(** * Teams-Broadcast: the reference store, the turn dispatcher, the
      broadcaster and the message endpoint of [main.py]

    A shallow embedding of the bespoke logic of [main.py]:
    [load_conversation_references], [save_conversation_references],
    [send_adaptive_card], [on_turn] and [messages].

    The Python globals ([CONVERSATION_REFERENCES], the file [REFS_FILE]) and
    the observable effects (printing, opening the file for writing, calls to
    the agent router and to the bot transport) are threaded through a small
    state-and-exception monad.  The bot SDK, the agent router and the HTTP
    framework are outside the repository: the outcome of each call to them is
    a field of the environment record [Env]. *)

From Stdlib Require Import List String Ascii Bool ZArith Lia.
From Stdlib Require Import DecimalString.
Import ListNotations.
Open Scope string_scope.
Open Scope list_scope.

Set Implicit Arguments.

(** ** Python values that come out of [json.load] *)

(** A parsed JSON document.  Numbers are kept as integers: the program only
    ever tests a number for truth. *)
#[warnings="-register-all"]
Inductive json : Type :=
| JNull
| JBool (b : bool)
| JNum (n : Z)
| JStr (s : string)
| JArr (items : list json)
| JObj (members : list (string * json)).

(** Python truth value of a JSON value ([if v], [not v], [a and b]). *)
Definition truthy (v : json) : bool :=
  match v with
  | JNull => false
  | JBool b => b
  | JNum n => negb (Z.eqb n 0)
  | JStr s => negb (String.eqb s "")
  | JArr items => match items with [] => false | _ => true end
  | JObj members => match members with [] => false | _ => true end
  end.

(** [type(v).__name__], as it appears in an [AttributeError]. *)
Definition type_name (v : json) : string :=
  match v with
  | JNull => "NoneType"
  | JBool _ => "bool"
  | JNum _ => "int"
  | JStr _ => "str"
  | JArr _ => "list"
  | JObj _ => "dict"
  end.

Definition of_opt_str (o : option string) : json :=
  match o with
  | Some s => JStr s
  | None => JNull
  end.

(** ** Python dictionaries

    A [dict] keeps its keys in insertion order and the broadcaster's result
    list follows that order, so a dictionary is an association list; a
    dictionary never holds a key twice, which is [dict_wf]. *)
Section Dict.
Variable V : Type.

Definition dict := list (string * V).

Definition keys (d : dict) : list string := map fst d.

Definition dict_wf (d : dict) : Prop := NoDup (keys d).

Fixpoint dict_get (d : dict) (k : string) : option V :=
  match d with
  | [] => None
  | (k', v) :: rest => if String.eqb k k' then Some v else dict_get rest k
  end.

(** [k in d] *)
Definition dict_has (d : dict) (k : string) : bool :=
  match dict_get d k with
  | Some _ => true
  | None => false
  end.

(** [d[k] = v]: an existing key keeps its place, a new one goes last. *)
Fixpoint dict_set (d : dict) (k : string) (v : V) : dict :=
  match d with
  | [] => [(k, v)]
  | (k', v') :: rest =>
      if String.eqb k k' then (k', v) :: rest
      else (k', v') :: dict_set rest k v
  end.
End Dict.

Arguments dict_get {V} d k.
Arguments dict_has {V} d k.
Arguments dict_set {V} d k v.
Arguments keys {V} d.
Arguments dict_wf {V} d.

(** [v.get(k)] on a parsed dictionary: the member, or [None]. *)
Definition json_get (members : list (string * json)) (k : string) : json :=
  match dict_get members k with
  | Some v => v
  | None => JNull
  end.

(** ** Exceptions *)

Inductive ExnClass : Type :=
| ValueError
| JSONDecodeError      (* a subclass of ValueError *)
| AttributeError
| TypeError
| OtherError (name : string).
Lemma division_step_inv st c P :
  division_inv srcBase dstBase st P -> 0 <= c ->
  division_inv srcBase dstBase (Base62.division_step srcBase dstBase st c) (P * srcBase + c).
Proof using Hsrc Hdst.
  destruct st as [q r]. intros ((Hq & Hh) & Hr & HP) Hc. cbn [fst snd] in *.
  unfold Base62.division_step, JS.floor_div, JS.remainder.
  set (value := c + r * srcBase).
  assert (Hv : 0 <= value) by (subst value; nia).
  rewrite Z.rem_mod_nonneg by lia.
  pose proof (Z.div_mod value dstBase ltac:(lia)) as Hdm.
  pose proof (Z.mod_pos_bound value dstBase Hdst) as Hm.
  pose proof (Z.div_pos value dstBase Hv Hdst) as Hd.
  destruct (negb (length q =? 0)%nat || negb (value / dstBase =? 0)) eqn:E.
  - unfold division_inv. cbn [fst snd]. split; [split|split].
    + apply Forall_app. split; [exact Hq|].
      apply List.Forall_cons; [exact Hd | apply List.Forall_nil].
    + destruct q as [|d q]; [|exact Hh]. cbn [app].
      cbn in E. apply negb_true_iff, Z.eqb_neq in E. lia.
    + lia.
    + rewrite val_snoc. subst value. nia.
  - apply orb_false_iff in E. destruct E as [E1 E2].
    apply negb_false_iff in E1, E2.
    apply Nat.eqb_eq in E1. apply Z.eqb_eq in E2.
    destruct q; [|discriminate E1].
    unfold division_inv. cbn [fst snd]. split; [split|split].
    + apply List.Forall_nil.
    + exact I.
    + lia.
    + cbn in HP |- *. subst value. nia.
Qed.

Lemma division_fold_inv bp st P :
  division_inv srcBase dstBase st P -> Forall (fun d => 0 <= d) bp ->
  division_inv srcBase dstBase (fold_left (Base62.division_step srcBase dstBase) bp st)
    (fold_left (fun acc d => acc * srcBase + d) bp P).
Proof using Hsrc Hdst.
  revert st P. induction bp as [|c bp IH]; intros st P Hinv Hbp; [exact Hinv|].
  apply Forall_cons in Hbp. destruct Hbp as [Hc Hbp]. cbn [fold_left].
  apply IH; [|exact Hbp]. apply division_step_inv; assumption.
Qed.
(** [_scan_once(string, idx)].  An object or an array is entered through
    a recursive call, which the interpreter refuses with [RecursionError]
    when none is left: [limit] is the number of nested calls that the
    interpreter still allows. *)
Fixpoint scan_once (limit : nat) (string : str) : result (pyval * str) :=
  match string with
  | [] => Raise StopIteration
  | nextchar :: t =>
      if (nextchar =? DQUOTE)%N then
        '(x, rest) <- scanstring t ;; Ok (PStr x, rest)
      else if (nextchar =? LBRACE)%N then
        match limit with
        | O => Raise RecursionError
        | S l => JSONObject (scan_once l) t
        end
      else if (nextchar =? LBRACKET)%N then
        match limit with
        | O => Raise RecursionError
        | S l => JSONArray (scan_once l) t
        end
      else if startswith (py "null") string then Ok (PNone, skipn 4 string)
      else if startswith (py "true") string then Ok (PBool true, skipn 4 string)
      else if startswith (py "false") string then Ok (PBool false, skipn 5 string)
      else
        match match_number string with
        | Some (integer, frac, exp, rest) =>
            match frac, exp with
            | [], [] => Ok (PInt (parse_int integer), rest)
            | _, _ => Ok (PFloat (integer ++ frac ++ exp), rest)
            end
        | None =>
            if startswith (py "NaN") string then
              Ok (PFloat (py "NaN"), skipn 3 string)
            else if startswith (py "Infinity") string then
              Ok (PFloat (py "Infinity"), skipn 8 string)
            else if startswith (py "-Infinity") string then
              Ok (PFloat (py "-Infinity"), skipn 9 string)
            else Raise StopIteration
        end
  end.

(** [JSONDecoder.raw_decode] and [JSONDecoder.decode] *)
Definition raw_decode (limit : nat) (s : str) : result (pyval * str) :=
  try_except (scan_once limit s) StopIteration (fun _ => Raise ValueError).

Definition decode (limit : nat) (s : str) : result pyval :=
  '(obj, rest) <- raw_decode limit (w s) ;;
  match w rest with
  | [] => Ok obj
  | _ :: _ => Raise ValueError                 (* extra data *)
  end.

(** [json.loads(s)] for a [str], called where the interpreter allows
    [limit] more nested calls: a leading byte order mark is refused. *)
Definition loads_within (limit : nat) (s : str) : result pyval :=
  if startswith [65279%N] s then Raise ValueError
  else decode limit s.

(** [json.loads(s)] where the recursion limit of the interpreter is out of
    reach: a text has fewer nested objects and arrays than characters. *)
Definition loads (s : str) : result pyval := loads_within (S (length s)) s.

End Json.

(** ** langroid/parsing/json.py *)

(** [is_valid_json(json_str)], called where the interpreter allows
    [limit] more nested calls. *)
Definition is_valid_json_within (limit : nat) (json_str : str) : result bool :=
  try_except (_ <- Json.loads_within limit json_str ;; Ok true)
             ValueError (fun _ => Ok false).

(** [is_valid_json(json_str)] where the recursion limit of the interpreter
    is out of reach. *)
Definition is_valid_json (json_str : str) : result bool :=
  is_valid_json_within (S (length json_str)) json_str.

(** [flatten(nested_list)]: the generator, as the list of what it yields.
    An item is a list (or a tuple) of items, or any other value. *)
Section Flatten.

Variable A : Type.

Inductive nested : Type :=
| Item (a : A)
| Nest (l : list nested).
(** C8: whenever the run gets past the link step with settings that hold no
    truthy [link], it prints the guidance and exits with status 0 at the
    gate: the world it leaves is the world after the link step plus that one
    line, so nothing is sent and the loop over the playlists is not entered. *)
Theorem unlinked_run_stops (c : cli) (w w2 : world) (args d : dict) :
  main_settings c w = (Ok (args, VDict d), w2) ->
  truthy (default VNone (dict_get d "link")) = false ->
  main importer c w
  = (Raise (SystemExit 0),
     put (PLine ("No account linked. Get a link code from " ++ LINK_CODE_HELP_URL ++
                 " and run " ++ argv0 w2 ++ " -l [code]")) w2)
  /\ sent (snd (main importer c w)) = sent w2
  /\ exit_status (fst (main importer c w)) = 0%Z.
Proof.
  intros Hrun Hlink.
  assert (main importer c w
          = (Raise (SystemExit 0),
             put (PLine ("No account linked. Get a link code from " ++
                         LINK_CODE_HELP_URL ++ " and run " ++ argv0 w2 ++
                         " -l [code]")) w2)) as Hmain.
  { unfold main. rewrite (bind_ok _ _ _ _ _ Hrun).
    unfold main_upload.
    rewrite (bind_ok _ _ w2 w2 (default VNone (dict_get d "link"))) by reflexivity.
    rewrite Hlink. cbn [negb].
    apply bind_raise.
    rewrite (bind_ok _ _ w2 w2 (argv0 w2)) by reflexivity.
    reflexivity. }
  rewrite Hmain. repeat split; reflexivity.
Qed.

Lemma emits_load_settings (P : request -> Prop) (p : string) :
  emits P (load_settings p).
Proof. unfold load_settings, json_loads_m. repeat emits_step. Qed.

Lemma emits_save_settings (P : request -> Prop) (settings : value) (p : string) :
  emits P (save_settings settings p).
Proof. unfold save_settings. repeat emits_step. Qed.

Lemma emits_main_load (P : request -> Prop) (args : dict) :
  emits P (main_load args).
Proof.
  pose proof (emits_load_settings P) as Hl.
  pose proof (emits_save_settings P) as Hs.
  unfold main_load. repeat emits_step.
Qed.

Lemma emits_link_account (c : cli) (id : value) :
  emits (request_of_run c) (link_account (link c) (url c) id).
Proof.
  unfold link_account. apply emits_bind.
  - apply emits_requests_post. left. now exists id.
  - intros resp. repeat emits_step.
Qed.

Lemma emits_main_link (c : cli) (settings : value) :
  emits (request_of_run c) (main_link (namespace c) settings).
Proof.
  pose proof (emits_save_settings (request_of_run c)) as Hs.
  apply (emits_ext _ _
    (if truthy (VStr (link c)) then
       try_except
         (let* id := py_getitem settings "id" in
          link_account (link c) (url c) id)
         (fun e =>
            match e with
            | ConnectionError msg =>
                Some (print ("Error linking account (" ++ msg ++ ").") >>>
                      sys_exit 1)
            | _ => None
            end) >>>
       print "Link successful" >>>
       let* settings := py_setitem settings "link" (VStr (link c)) in
       save_settings settings (settings_file c) >>>
       ret settings
     else ret settings)); [reflexivity | ].
  pose proof (emits_link_account c) as Hl.
  repeat emits_step.
Qed.

Lemma main_settings_args (c : cli) (w w' : world) (args : dict) (settings : value) :
  main_settings c w = (Ok (args, settings), w') -> args = namespace c.
Proof.
  unfold main_settings, parse_args.
  unfold bind at 1, ret at 1. unfold bind at 1, print_value.
  unfold bind at 1.
  destruct (item_list (namespace c) "playlist" _) as [[pl | e] w0]; [ | discriminate ].
  unfold bind at 1.
  destruct (if (length pl =? 0)%nat then _ else _) as [[ [] | e] w1]; [ | discriminate ].
  unfold bind at 1.
  destruct (main_load (namespace c) w1) as [[s1 | e] w2]; [ | discriminate ].
  unfold bind at 1.
  destruct (main_link (namespace c) s1 w2) as [[s2 | e] w3]; [ | discriminate ].
  unfold ret. congruence.
Qed.

Lemma emits_main_settings (c : cli) :
  emits (request_of_run c) (main_settings c).
Proof.
  pose proof (emits_main_load (request_of_run c)) as Hl.
  pose proof (emits_main_link c) as Hk.
  unfold main_settings, parse_args.
  apply (emits_bind_cond _ (fun args => args = namespace c));
    [auto with emits | | intros args -> ].
  { intros w a w' H. unfold ret in H. congruence. }
  repeat emits_step.
Qed.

**Work to be completed**. If "items" is in a line of the listing above, count that line; give the final number and nothing more.

**Output below**. 3